To benefit from its effects, you must do them for a lifetime. But although at the beginning they require time, because sessions of between 20 minutes to an hour are done about 3 times a week, after 3 to 6 months, when you see how you have improved, you will be able to train only 10 minutes in two weekly sessions.

What are hypopressive abs and how are they different from the usual ones?

What are hypopressive abs and how are they different from the usual ones?

Classic sit-ups increase the pressure inside the abdominal cavity, which negatively affects your muscles and that of the perineum. This creates an effect contrary to what is sought, since having weakened muscles, we get the "tummy", apart from other physical problems (incontinence, etc.). Also, these crunches work only the rectus abdominis, which exacerbates the situation.

On the other hand, hypopressive abdominals, when working on the area combining postures with breathing –with a "suction" effect in apnea– do not increase abdominal pressure, but they do work the tone of the abdominal girdle and the pelvic floor. In addition, by working the obliques and transverses at the same time, they define the waist, so the entire silhouette looks more stylized.

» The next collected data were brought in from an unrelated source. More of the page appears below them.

Lemma interceptor_authorizes_witness :
  let call p req := TenantAuthorizationInterceptor (W := ()) (C := ()) None sample_clients (Some id) p req "/m"
                      (mret 5 : RPC () () Z) in
  call (sample_peer "proxy.acme") "t2" = mret 5 ∧
  ∃ msg, ∀ s, call (sample_peer "proxy.acme") "t3" s = (Failed (mkStatus PermissionDenied msg), s).
Proof.
  intros call. split.
  - destruct (interceptor_authorizes (W := ()) (C := ()) sample_clients (Some id) None (sample_peer "proxy.acme") "t2" "/m"
      (mret 5) id eq_refl) as [(_ & _ & H & _)|[[H|H] _]]; [exact H|vm_compute in H; discriminate H|].
    exfalso. apply H. exists "proxy.acme". split; [set_solver|]. split; [done|].
    exists (mkAuthorizedClient " proxy.acme " ["t1"; "t2 "]), "t2 ". split; [set_solver|].
    split; [vm_compute; reflexivity|]. split; [set_solver|]. left. vm_compute. reflexivity.
  - exists (PermissionMessage (trimmed_event (mkDeniedEvent "" [] "" ""
      ("client certificate is not authorized for tenant " +:+ quote "t3")))). intros s. vm_compute. reflexivity.
Defined.
(* ===== verification/IngestWire.v ===== *)
(** * What proxies send to the control plane

    [internal/wire/ingestgrpc/types.go]: the requests and responses of the proxy
    ingestion service, the conversions between them and the domain, and the way
    errors cross the connection.  The JSON codec of the connection carries these
    values as they are: a value is identified with its JSON document, and an audit
    payload with the document of its map. *)

From S2P Require Import Prelude GoStrings GoTime TimeParse Artifact Dependency GraphDepth Upstream Policy Ports Authz.
#[local] Open Scope list_scope.

(** ** Definitions *)

(** *** Data *)

Record WireArtifact : Type := mkWireArtifact {
  wa_Ecosystem : EcosystemType;
  wa_Namespace : string;
  wa_Name : string;
  wa_Version : string;
  wa_Digest : string;
}.

Record WireReason : Type := mkWireReason {
  wr_PolicyID : string;
  wr_PolicyName : string;
  wr_Category : ReasonCategory;
  wr_Action : PolicyAction;
  wr_Message : string;
}.

Record WireDecision : Type := mkWireDecision {
  wd_ID : string;
  wd_TenantID : string;
  wd_Artifact : WireArtifact;
  wd_Outcome : DecisionOutcome;
  wd_PolicyID : string;
  wd_PolicyHash : string;
  wd_DependencyContext : option DependencyContext;
  wd_Reason : string;
  wd_Reasons : list WireReason;
  wd_Warnings : list string;
  wd_CachedAt : option string;
  wd_EvaluatedAt : string;
}.

Record WireUpstream : Type := mkWireUpstream {
  wu_ID : string;
  wu_TenantID : string;
  wu_Name : string;
  wu_Ecosystem : EcosystemType;
  wu_BaseURL : string;
}.

(** An audit event of the domain with the identifier the store gives it, which
    [Ports.AuditEvent] leaves out. *)
Record StoredEvent : Type := mkStoredEvent { ev_ID : string; ev_Event : AuditEvent }.

Record WireEvent : Type := mkWireEvent {
  we_ID : string;
  we_TenantID : string;
  we_CorrelationID : string;
  we_EventType : AuditEventType;
  we_Source : string;
  we_EntityType : string;
  we_EntityID : string;
  we_UpstreamID : string;
  we_PolicyID : string;
  we_Outcome : DecisionOutcome;
  we_Artifact : WireArtifact;
  we_Message : string;
  we_Payload : option (list (string * Any));
  we_CreatedAt : string;
}.

Record WireResolve : Type := mkWireResolve {
  wq_TenantID : string;
  wq_Upstream : WireUpstream;
  wq_Root : WireArtifact;
}.

(** *** Requests and responses *)

Record RecordDecisionRequest : Type := mkRecordDecisionRequest { rdq_Decision : WireDecision }.
Record RecordDecisionResponse : Type := mkRecordDecisionResponse { rds_Decision : WireDecision }.
Record GetDecisionByArtifactRequest : Type := mkGetDecisionRequest { gdq_TenantID : string; gdq_Artifact : WireArtifact }.
Record GetDecisionByArtifactResponse : Type := mkGetDecisionResponse { gds_Decision : WireDecision }.
Record ListDecisionsByTenantRequest : Type := mkListDecisionsRequest {
  ldq_TenantID : string; ldq_Limit : Z; ldq_Offset : Z; ldq_Search : string;
}.
Record ListDecisionsByTenantResponse : Type := mkListDecisionsResponse { lds_Decisions : list WireDecision }.
Record HasRecentAllowRequest : Type := mkHasRecentAllowRequest {
  haq_TenantID : string; haq_Ecosystem : EcosystemType; haq_Namespace : string; haq_Name : string;
}.
Record HasRecentAllowResponse : Type := mkHasRecentAllowResponse { has_Allowed : bool }.
Record RecordAuditEventRequest : Type := mkRecordAuditRequest { raq_Event : WireEvent }.
Record RecordAuditEventResponse : Type := mkRecordAuditResponse { ras_Event : WireEvent }.
Record EnqueueDependencyGraphResolveResponse : Type := mkEnqueueResponse { eqs_Enqueued : bool }.
Record ClaimDependencyGraphResolveRequest : Type := mkClaimRequest { clq_TenantID : string; clq_Now : string }.
Record ClaimDependencyGraphResolveResponse : Type := mkClaimResponse { cls_Job : option WireResolve }.
Record CompleteDependencyGraphResolveRequest : Type := mkCompleteRequest {
  coq_Job : WireResolve;
  coq_Nodes : list DependencyGraphNode;
  coq_Edges : list DependencyGraphEdge;
  coq_GraphHash : string;
}.
Record FailDependencyGraphResolveRequest : Type := mkFailRequest {
  faq_Job : WireResolve; faq_Message : string; faq_RetryAfter : string;
}.
Record LookupDependencyGraphContextRequest : Type := mkLookupRequest {
  luq_TenantID : string; luq_UpstreamID : string; luq_Artifact : WireArtifact;
}.
Record LookupDependencyGraphContextResponse : Type := mkLookupResponse { lus_Context : option DependencyContext }.

(** The requests the authorization interceptor sees. *)
Inductive IngestRequest : Type :=
| QRecordDecision (q : RecordDecisionRequest)
| QGetDecisionByArtifact (q : GetDecisionByArtifactRequest)
| QListDecisionsByTenant (q : ListDecisionsByTenantRequest)
| QHasRecentAllow (q : HasRecentAllowRequest)
| QRecordAuditEvent (q : RecordAuditEventRequest)
| QEnqueueDependencyGraphResolve (q : WireResolve)
| QClaimDependencyGraphResolve (q : ClaimDependencyGraphResolveRequest)
| QLookupDependencyGraphContext (q : LookupDependencyGraphContextRequest)
| QWatchDependencyGraphResolve (tenantID : string)
| QCompleteDependencyGraphResolve (q : CompleteDependencyGraphResolveRequest)
| QFailDependencyGraphResolve (q : FailDependencyGraphResolveRequest).

Definition TenantIDFromRequest (req : IngestRequest) : string :=
  match req with
  | QRecordDecision q => wd_TenantID (rdq_Decision q)
  | QGetDecisionByArtifact q => gdq_TenantID q
  | QListDecisionsByTenant q => ldq_TenantID q
  | QHasRecentAllow q => haq_TenantID q
  | QRecordAuditEvent q => we_TenantID (raq_Event q)
  | QEnqueueDependencyGraphResolve q => wq_TenantID q
  | QClaimDependencyGraphResolve q => clq_TenantID q
  | QLookupDependencyGraphContext q => luq_TenantID q
  | QWatchDependencyGraphResolve t => t
  | QCompleteDependencyGraphResolve q => wq_TenantID (coq_Job q)
  | QFailDependencyGraphResolve q => wq_TenantID (faq_Job q)
  end.

(** *** Conversions *)

Definition formatTime (value : time) : string := if decide (value = zero_time) then "" else rfc3339 value.

Definition parseTime (value : string) : result time :=
  if decide (TrimSpace value = "") then Ok zero_time else time_Parse value.

Definition cloneDependencyContext (source : option DependencyContext) : option DependencyContext :=
  match source with None => None | Some c => Some (context_Normalize c) end.

Definition FromDomainArtifactIdentity (a : ArtifactIdentity) : WireArtifact :=
  mkWireArtifact (Ecosystem a) (Namespace a) (Name a) (Version a) (Digest a).
Definition artifact_ToDomain (a : WireArtifact) : ArtifactIdentity :=
  mkArtifact (wa_Ecosystem a) (wa_Namespace a) (wa_Name a) (wa_Version a) (wa_Digest a).

Definition FromDomainEvaluationReason (r : EvaluationReason) : WireReason :=
  mkWireReason (rsn_PolicyID r) (rsn_PolicyName r) (rsn_Category r) (rsn_Action r) (rsn_Message r).
Definition reason_ToDomain (r : WireReason) : EvaluationReason :=
  mkReason (wr_PolicyID r) (wr_PolicyName r) (wr_Category r) (wr_Action r) (wr_Message r).

Definition FromDomainDecision (d : Decision) : WireDecision :=
  mkWireDecision (dec_ID d) (dec_TenantID d) (FromDomainArtifactIdentity (dec_Artifact d)) (dec_Outcome d) (dec_PolicyID d)
    (dec_PolicyHash d) (cloneDependencyContext (dec_DependencyContext d)) (dec_Reason d)
    (FromDomainEvaluationReason <$> dec_Reasons d) (dec_Warnings d) (formatTime <$> dec_CachedAt d)
    (formatTime (dec_EvaluatedAt d)).

Definition decision_ToDomain (d : WireDecision) : result Decision :=
  evaluatedAt ← wrap_result "parsing evaluated_at: " (parseTime (wd_EvaluatedAt d));
  cachedAt ← match wd_CachedAt d with
             | None => Ok None
             | Some c => Some <$> wrap_result "parsing cached_at: " (parseTime c)
             end;
  Ok (mkDecision (wd_ID d) (wd_TenantID d) (artifact_ToDomain (wd_Artifact d)) (wd_Outcome d) (wd_PolicyID d)
        (wd_PolicyHash d) (cloneDependencyContext (wd_DependencyContext d)) (wd_Reason d) (reason_ToDomain <$> wd_Reasons d)
        (wd_Warnings d) cachedAt evaluatedAt).

Definition FromDomainUpstream (u : Upstream) : WireUpstream :=
  mkWireUpstream (up_ID u) (up_TenantID u) (up_Name u) (up_Ecosystem u) (BaseURL u).
Definition upstream_ToDomain (u : WireUpstream) : Upstream :=
  mkUpstream (wu_ID u) (wu_TenantID u) (wu_Name u) (wu_Ecosystem u) (wu_BaseURL u) None None zero_time zero_time.

Definition FromDomainAuditEvent (e : StoredEvent) : WireEvent :=
  let ev := ev_Event e in
  mkWireEvent (ev_ID e) (ev_TenantID ev) (ev_CorrelationID ev) (ev_EventType ev) (ev_Source ev) (ev_EntityType ev)
    (ev_EntityID ev) (ev_UpstreamID ev) (ev_PolicyID ev) (ev_Outcome ev) (FromDomainArtifactIdentity (ev_Artifact ev))
    (ev_Message ev) (ev_Payload ev) (formatTime (ev_CreatedAt ev)).

Definition event_ToDomain (e : WireEvent) : result StoredEvent :=
  createdAt ← wrap_result "parsing created_at: " (parseTime (we_CreatedAt e));
  Ok (mkStoredEvent (we_ID e) (mkAuditEvent (we_TenantID e) (we_CorrelationID e) (we_EventType e) (we_Source e)
        (we_EntityType e) (we_EntityID e) (we_UpstreamID e) (we_PolicyID e) (we_Outcome e)
        (artifact_ToDomain (we_Artifact e)) (we_Message e) (we_Payload e) createdAt)).

Definition FromDomainDependencyGraphResolveRequest (r : DependencyGraphResolveRequest) : WireResolve :=
  mkWireResolve (rr_TenantID r) (FromDomainUpstream (rr_Upstream r)) (FromDomainArtifactIdentity (rr_Root r)).
Definition resolve_ToDomain (r : WireResolve) : DependencyGraphResolveRequest :=
  mkResolveRequest (wq_TenantID r) (upstream_ToDomain (wq_Upstream r)) (artifact_ToDomain (wq_Root r)) zero_time.

(** *** Errors *)

Definition MapClientError (st : Status) : error :=
  if decide (st_Code st = NotFound ∧ st_Message st = sentinel_text ErrArtifactNotFound)
  then sentinel_error ErrArtifactNotFound else status_error st.

Definition ToStatusError (e : error) : Status :=
  if errors_Is e ErrArtifactNotFound then mkStatus NotFound (sentinel_text ErrArtifactNotFound)
  else mkStatus Internal (error_msg e).

(** ** What crosses the connection *)

(** Go's [time.RFC3339Nano] writes the year of the time. *)
Definition time_ok (t : time) : Prop := 0 ≤ year_of t < 10000.

Definition decision_times (d : Decision) : Prop :=
  time_ok (dec_EvaluatedAt d) ∧ from_option time_ok True (dec_CachedAt d).

(** The decision with its dependency context in canonical form. *)
Definition canonical_decision (d : Decision) : Decision :=
  set_PolicyHash_Context (dec_PolicyHash d) (context_Normalize <$> dec_DependencyContext d) d.

(** A request without what the wire leaves out. *)
Definition carried_upstream (u : Upstream) : Upstream :=
  mkUpstream (up_ID u) (up_TenantID u) (up_Name u) (up_Ecosystem u) (BaseURL u) None None zero_time zero_time.
Definition carried_request (r : DependencyGraphResolveRequest) : DependencyGraphResolveRequest :=
  mkResolveRequest (rr_TenantID r) (carried_upstream (rr_Upstream r)) (rr_Root r) zero_time.

Lemma trim_right_last p s c : p c = false → trim_right p (s +:+ String c "") ≠ "".
Proof.
  intros Hc. induction s as [|d s IH]; simpl; [by rewrite Hc|].
  destruct (trim_right p (s +:+ String c "")); [done|]. done.
Qed.

Lemma trim_left_last p s c : p c = false → ∃ s', trim_left p (s +:+ String c "") = s' +:+ String c "".
Proof.
  intros Hc. induction s as [|d s [s' IH]]; simpl; [rewrite Hc; by exists ""|].
  destruct (p d); [eauto|]. by exists (String d s).
Qed.

Lemma TrimSpace_last s c : is_space c = false → TrimSpace (s +:+ String c "") ≠ "".
Proof.
  intros Hc. unfold TrimSpace, trim_by. destruct (trim_left_last is_space s c Hc) as [s' ->]. by apply trim_right_last.
Qed.

Lemma rfc3339_visible t : TrimSpace (rfc3339 t) ≠ "".
Proof.
  unfold rfc3339. destruct (date_of_days _) as [[y m] d].
  rewrite <-!sapp_assoc. apply (TrimSpace_last _ "Z"). done.
Qed.

Lemma parseTime_formatTime t : time_ok t → parseTime (formatTime t) = Ok t.
Proof.
  intros Ht. unfold formatTime, parseTime. destruct (decide (t = zero_time)) as [->|]; [done|].
  rewrite decide_False by apply rfc3339_visible. by apply time_Parse_rfc3339.
Qed.

Lemma artifact_roundtrip a : artifact_ToDomain (FromDomainArtifactIdentity a) = a.
Proof. by destruct a. Qed.
Lemma reasons_roundtrip (l : list EvaluationReason) : reason_ToDomain <$> (FromDomainEvaluationReason <$> l) = l.
Proof. induction l as [|[] l IH]; csimpl; [done|]. by rewrite IH. Qed.
Lemma resolve_roundtrip r : resolve_ToDomain (FromDomainDependencyGraphResolveRequest r) = carried_request r.
Proof. by destruct r as [? [] []]. Qed.

Lemma canonical_context_again c : context_Normalize (context_Normalize c) = context_Normalize c.
Proof. apply context_Normalize_idempotent. Qed.

Lemma cloneDependencyContext_twice c : cloneDependencyContext (cloneDependencyContext c) = context_Normalize <$> c.
Proof. destruct c; simpl; [|done]. by rewrite canonical_context_again. Qed.

Lemma canonical_decision_idem d : canonical_decision (canonical_decision d) = canonical_decision d.
Proof.
  destruct d as [? ? ? ? ? ? [c|] ? ? ? ? ?]; [|done]. unfold canonical_decision, set_PolicyHash_Context. simpl.
  by rewrite canonical_context_again.
Qed.

Lemma decision_roundtrip d :
  decision_times d → decision_ToDomain (FromDomainDecision d) = Ok (canonical_decision d).
Proof.
  intros [He Hc]. unfold decision_ToDomain. simpl. rewrite parseTime_formatTime by done. simpl.
  destruct d as [? ? ? ? ? ? ctx ? ? ? [ca|] ?]; simpl in *; rewrite ?parseTime_formatTime by done; simpl;
    by rewrite cloneDependencyContext_twice, artifact_roundtrip, reasons_roundtrip.
Qed.

Lemma event_roundtrip e : time_ok (ev_CreatedAt (ev_Event e)) → event_ToDomain (FromDomainAuditEvent e) = Ok e.
Proof.
  intros H. unfold event_ToDomain. simpl. rewrite parseTime_formatTime by done. simpl. rewrite artifact_roundtrip.
  by destruct e as [? []].
Qed.

(** Of the sentinels a failure wraps only [ErrArtifactNotFound] is still found by the
    client. *)
Lemma client_sentinels e s :
  errors_Is (MapClientError (ToStatusError e)) s = true ↔ s = ErrArtifactNotFound ∧ errors_Is e s = true.
Proof.
  unfold ToStatusError. destruct (errors_Is e ErrArtifactNotFound) eqn:E.
  - unfold MapClientError. rewrite decide_True by done. unfold errors_Is at 1. simpl. rewrite bool_decide_eq_true, list_elem_of_singleton.
    split; [by intros ->|by intros [-> _]].
  - unfold MapClientError. rewrite decide_False by (by intros []). unfold errors_Is at 1. simpl.
    split; [done|]. intros [-> ?]. congruence.
Qed.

benefits of hypopressive abs

benefits of hypopressive abs

The benefits of doing hypopressive crunches on a regular basis are many:

  • They slim the waist. By working the oblique and transverse abdominals, the waist is marked and its perimeter is reduced.
  • They "smooth" the belly. In addition to improving the tone of the abdominal muscles, it avoids pressure in this area, so that the internal organs do not "push" forward and this has a "flat stomach" effect.
  • They help prevent back pain. Because by working the abdominal muscles it contributes to the stability of the lumbar vertebrae.
  • They prevent urine leakage. Because it works the muscles of the perineum, bladder and anus, thus preventing urinary incontinence.
  • They improve sexual life. Especially when relationships are painful or there is loss of sensitivity.
  • They avoid constipation. By working the internal organs of the abdomen, it makes you gain regularity when going to the bathroom because they improve the functions of the intestine and other organs such as the bladder.
  • Menstruations are less painful. Thanks to all the work of the pelvic floor organs that is done with this gymnastics.
  • Postpartum recovery. Hypopressive abdominals help the uterus regain its normal size after delivery. Also. they prevent prolapse, that is, the uterus from displacing and may protrude from the vagina because the work of the perineum makes the pelvic sleep organs (bladder, uterus or womb and rectum) stay in place.
  • They improve the circulation of the legs. Because it decompresses the lymph nodes in the pelvis.